TASK: Produce the records below again, word for word, but stop after the line that contains "are panes. It".

MATERIAL FOR THIS EXERCISE:
(* ===== verification/Prelude.v ===== *)
(** * koshi, a terminal multiplexer, verified

    ** The program and the part that is modelled

    koshi runs the panes of a terminal session in a server that several clients
    attach to. The development follows one cell of output from the pane's
    program to a client's screen, and one command from a client to the session.

    - A pane's program writes bytes. The pane's reader puts them in the pane's
      queue, and the dispatcher takes them in turns ([PtyInbox]).
    - [crates/koshi-terminal] keeps the screen the program drew: the grid of
      cells, the rows pushed off its top, and the encoded form in which rows are
      stored and sent. A resize rewraps the lines of both.
    - [crates/koshi-layout] keeps, for every tab, a tree of splits whose leaves
      are panes. It divides a rectangle among the panes, edits the tree when a
      pane opens, closes or moves, resizes a border, and answers what the rest
      asks of a solved layout.
    - [crates/koshi-session] keeps the session: its tabs, floating panes, pane
      records, and what each attached client looks at. It calls the layout crate
      for every solve and hands the focus on when a pane leaves or no longer
      fits.
    - [crates/koshi-runtime] tells each client what changed: the event bus keeps
      a queue per client, a window bounds the bytes a client has not painted, and
      a thread per connection turns the snapshots of a client's screen into
      painted updates, which the client's side of the same module reads back.

    ** Files, and the source they translate

    - [Prelude]: machine integers, loops, lists, and [outcome], the error monad.
      [Records]: a record with one field changed, and [BTreeMap]s.

    The layout (koshi-layout):
    - [Geometry] (geometry.rs), [Size] (size.rs), [Tree] (tree.rs): data, with
      rectangles as sets of cells and trees as lists of leaves.
    - [Distribute] (the axis distribution of solver.rs): how the cells of one
      axis are divided among the children of a split. Its promise is the class
      [AxisDistribution]; the solver is proved against the class only.
    - [Solver] (the rest of solver.rs, mode.rs): minimum sizes, suppression, the
      recursion over the tree, fullscreen.
    - [Content] (content.rs), [Neighbor] (neighbor.rs, focus.rs), [Regions]
      (regions.rs): what is read off a solved layout, and the edge regions
      around it.
    - [Normalize] (normalize.rs), [Edit] (edit.rs), [Template] (template.rs),
      [Placement] (the placements of placement.rs): the tree edits.
    - [Destinations] (the rest of placement.rs): the preview of a placed tab,
      the destinations a client offers and the one under a point.
    - [Deltas]: trees and weights that differ in their resize deltas only, and
      what of a solve does not depend on the deltas. [DeltaConversion]
      (solver/resize_delta_conversion.rs): the rewrite of deltas written for
      the earlier solve, which applied them before the preferred targets.
    - [Resize] (resize.rs): the move of a pane border. [ResizeUnits] follows one
      cell of offset through the passes of the distribution, [ResizeBorder]
      through the solve of a split, [ResizeSearch] the two binary searches over
      the counts of offset cells; [ResizeContract] follows the choice of the
      border and holds what the resize promises.

    The terminal screen (koshi-terminal):
    - [Varint] (koshi-core varint.rs), [Utf8] (the standard library's UTF-8
      coding of one character), [Style] (style.rs), [Cell] (the cells of
      grid/state.rs).
    - [RowEncoder], [RowDecoder] (row_encoding.rs): the byte form of a row.
      [RowItems] and [RowRoundTrip] relate the two sides item by item and run by
      run; [RowContract] holds the round trips.
    - [Snapshot] (grid/row_snapshot.rs): a row's encoded form with its image
      cells beside it, its stored form, and the checks of a row from a peer.
    - [Grid] (grid/state.rs): the rows of a screen, every edit, and the cached
      snapshots. [GridView] reads a grid as plain rows and states every edit on
      them.
    - [Scrollback] (scrollback.rs): the history and its limits.
    - [Reflow] (state/reflow.rs, the callers in state.rs): a resize of screen and
      history to another width. [ReflowPlain] is how a line wraps and the reflow
      on plain lines; [ReflowRewrap] and [ReflowKeep] relate the encoded rows to
      it, [ReflowScreen] the screen and history split, [ReflowText] the text of
      the lines; [ReflowContract] holds what a resize promises.

    Painted updates (koshi-ipc painted_update.rs and image_chunk.rs, koshi-runtime
    painted_update.rs):
    - [PaintedUpdate]: the byte form of an update and of image chunks.
      [PaintedWire], [PaintedParts], [PaintedDecode] and [PaintedContract] relate
      its two directions.
    - [PaintedSender] is the writer of updates, [PaintedReceiver] the reader.
      [PaintedRows] is about the row instructions, [PaintedApply] about the parts
      of one update, [PaintedStream] about both ends over a connection,
      [PaintedPeer] about a reader and any peer; [StreamContract] holds what a
      client sees.

    Delivery (koshi-runtime):
    - [PaintWindow] (ipc_server/paint_window.rs), [DeliveryQueue]
      (runtime/delivery_queue.rs), [RenderSchedule] (runtime/render_schedule.rs),
      with [StreamPacing] for what the window and the queue promise together.
    - [PtyInbox] (runtime/pty_inbox.rs): the queues of the panes' output, with
      the pushing threads as steps beside the server.
    - [EventBus] (runtime/bus.rs) and [WriterThread] (the writing loop of
      ipc_server.rs) as a system of interleaved steps. [BusLines] is what holds
      of the line between the bus and one writing thread, [BusSteps] that every
      step keeps it, [BusContract] what the bus promises.

    The session (koshi-session, with data of koshi-core and koshi-pane):
    - [Notifications] (koshi-core text.rs, notification.rs): the cleaning of
      reported texts, and the queue of notifications.
    - [SessionData] (event.rs, lock.rs, selection.rs, process.rs, session/lifecycle.rs,
      error.rs, koshi-pane): events, the lifecycle, errors and pane records.
    - [LayoutAreas] (the areas, tabs and floating panes of session/state.rs, the
      floating geometry of client.rs), [Client] (client.rs): the data the session
      stores, with every operation of a client and of the client registry.
    - [SessionState] (session/state.rs): the session, its stores, and the class
      [SolveStore] of what the operations ask of the solves clients keep.
    - [SessionFocus] (session/focus.rs, the repair of cascade.rs, the solving of
      state.rs), [SessionTabs] (tab_ops.rs, pane_ops.rs, the removals of
      cascade.rs), [SessionPlacement] (placement.rs): the operations.
    - [SessionCheck] (the consistency check of state.rs), with
      [SessionCheckFacts] for what it reports.
    - [ClientCells], [SessionCells] and [SessionKept] relate every operation to
      the same operation without kept solves; [SessionContract] holds the runs of
      a session and what its kept solves promise, [SessionInvariant] what every
      run keeps.

    A definition carries the name of the function it translates; a loop body of
    the source is a definition of its own beside the function, folded over the
    list the source iterates. Mutation through a reference is a function from
    the old value to the new one ([get_node_at_path_mut] takes the edit as an
    argument), since no two references to one value are alive at once. A session
    operation is a state transformer, also where it only reads, as a read may
    fill the [OnceCell] a solve is kept in.

    ** What the theorems show

    - Distribution: the counts fill the axis exactly, respect every floor when
      the floors fit, share the rest in proportion, and carry out balanced
      resize deltas to the cell.
    - Solve: every leaf is placed once and in layout order, visible rectangles
      are disjoint and inside the tab, a fitting tree leaves no hole (with no
      gap), and a pane is suppressed exactly when the tree does not fit. The
      three lists of a solve agree with each other.
    - Reading a solve: content areas meet the pane minimum, the neighbour in a
      direction is the best ranked of those that qualify, the regions and the
      pane area partition the viewport.
    - Normalization: it is idempotent, keeps exactly the live leaves in order,
      gives a canonical tree, and the merge of nested splits keeps every
      proportion.
    - Edits and placements: each success is described by the lists of leaves
      before and after (with the weights in place for a swap), each error is
      true, none of the panics of the source is ever reached, and no pane is
      lost or doubled.
    - Destinations: every listed anchor is accepted by the placement unless the
      result does not fit, and the one chosen under a point is the smallest
      that holds the point.
    - Delta conversion: it changes deltas only, and the rewritten tree solves
      exactly as the earlier solve did, at every level.
    - Resize: each error is reported exactly when it holds; a success moves the
      border, in the solve of the new tree, by the cells returned, as far as
      asked or as far as the donor can pay for, with the fewest offset cells;
      nothing but two deltas changes; the searches end within the binary
      digits of their range, and visit every count that can change the solve.
    - Row encoding: decoding the encoding of a row gives the row; decoding is
      total on any bytes; padding changes nothing; snapshots keep their rows,
      and the rows of a peer are accepted only when they decode.
    - Grid: every edit does to the plain rows what its name says, no edit of a
      reachable grid panics, and a cached snapshot always shows the present
      row.
    - History: a push keeps the newest rows within the limits, in order, and the
      byte and row counts stay exact.
    - Reflow: the rewrap is the plain reflow of the lines, the kept path equals
      it when the width is unchanged, every line keeps its text, the cursor
      stays on its cell, the wrapped spans are the only ones of their kind, and
      wrapping back restores the rows.
    - Painted updates: the frames of an update read back as the update, any
      payload decodes without a panic to a frame within its types, to an
      unknown kind, or to the error its bytes deserve, the client shows the last
      snapshot sent, and whatever a peer sends, a row that is shown is as wide as
      its window and frames come out whole and in order.
    - Delivery: the paint window stays in its bounds and decides when an update
      may be begun, and a paint report lets held frames go; no delivery and no pane
      output waits without a wake on its way; held output drains while readers
      still push; a subscriber's frames keep their pace; what a slow subscriber
      misses is counted and told, its command rejections reach it, its writing
      thread takes waiting host writes at the top of its loop unless a held frame
      is at the head of its queue, and a host write goes out whole.
    - Notifications: the queue shows the newest runs of equal texts; a reported
      text holds no control and no reordering character.
    - Session: with the solves its clients keep, every run of operations answers
      as the run that builds every solve anew, so no kept solve is ever stale.
      The consistency check reports exactly the conditions that are broken. Every
      run keeps the kept solves of tabs and floating panes those of their trees,
      each client's shown floating panes those it has not minimized with the
      focused one last, and the tabs at the positions 0, 1, 2, ...; a tab that
      moves goes to the position asked for and the others keep their order.

    ** Representation

    Unsigned machine integers are [N] and signed ones [Z], with the wrap-around,
    saturation or failure of each operator written out at its width; the release
    profile of the workspace leaves overflow checks off, so plain operators
    wrap. Sums the source keeps in [u64] or [usize] over in-memory lists cannot
    reach their bound and are unbounded here, and so are the 64-bit sequence
    numbers and counters of a connection; an [Instant] is a count of nanoseconds.
    The ids are 128-bit UUIDs compared by value, [N]s. A [HashSet] of pane ids is
    a [gset]; a [HashMap] or [BTreeMap] is a [gmap], read in the order of its keys
    where the source reads a [BTreeMap] or sorts, and where it reads a [HashMap]
    the order makes no difference to the result. A byte is an [N] below 256, a
    character an [N] that is a Unicode scalar. A panic ([expect], [unreachable!],
    an index out of range) is the [None] of an [outcome].

    A critical section of a lock is one step of a relation on the shared state,
    and threads interleave between the steps. An [Arc] whose address is compared
    is a value with its address; a [OnceCell] is an option.

    What is not the program's own is a parameter: the JSON library (a type of
    structures with its printer and parser, and the law that parsing gives back
    what was printed), the structure of a painted frame and the ids of its panes,
    base64, and the types of the messages the bus carries unread. Each property
    that uses one has a witness with a concrete instance.

    Recursion is structural on the tree or on a list, but for the loops that
    end on a condition: the varint loops take the ten groups a 64-bit value can
    have as fuel, the loops of the row encoder and decoder and of the payload
    readers the cells or bytes left and one more, the binary searches of a resize
    the length of their range, and the draining of pane output the panes in the
    rotation with the chunks they queue and those readers push meanwhile. The
    round trips, the totality of decoding, [first_candidate_is_found] and
    [held_output_drains] show that this fuel is enough.

    ** What is not modelled

    Serialization derives and visitors, error messages, and the crates and
    modules the development does not name; the manifest lists each with the
    reason. Of koshi-terminal: the escape handlers over the third-party parser,
    the image store (so a reflow computes where an image moves and does not write
    it back), the selection, the mouse reports and the engine around them. Of koshi-runtime:
    the command handlers, the connections' sockets and the supervision of
    processes. *)

From stdpp Require Export base numbers option gmap sets tactics.
From stdpp Require Export list list_numbers.
From stdpp Require Import options.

EXPECTED OUTPUT:
(* ===== verification/Prelude.v ===== *)
(** * koshi, a terminal multiplexer, verified

    ** The program and the part that is modelled

    koshi runs the panes of a terminal session in a server that several clients
    attach to. The development follows one cell of output from the pane's
    program to a client's screen, and one command from a client to the session.

    - A pane's program writes bytes. The pane's reader puts them in the pane's
      queue, and the dispatcher takes them in turns ([PtyInbox]).
    - [crates/koshi-terminal] keeps the screen the program drew: the grid of
      cells, the rows pushed off its top, and the encoded form in which rows are
      stored and sent. A resize rewraps the lines of both.
    - [crates/koshi-layout] keeps, for every tab, a tree of splits whose leaves
      are panes. It divides a rectangle among the panes, edits the tree when a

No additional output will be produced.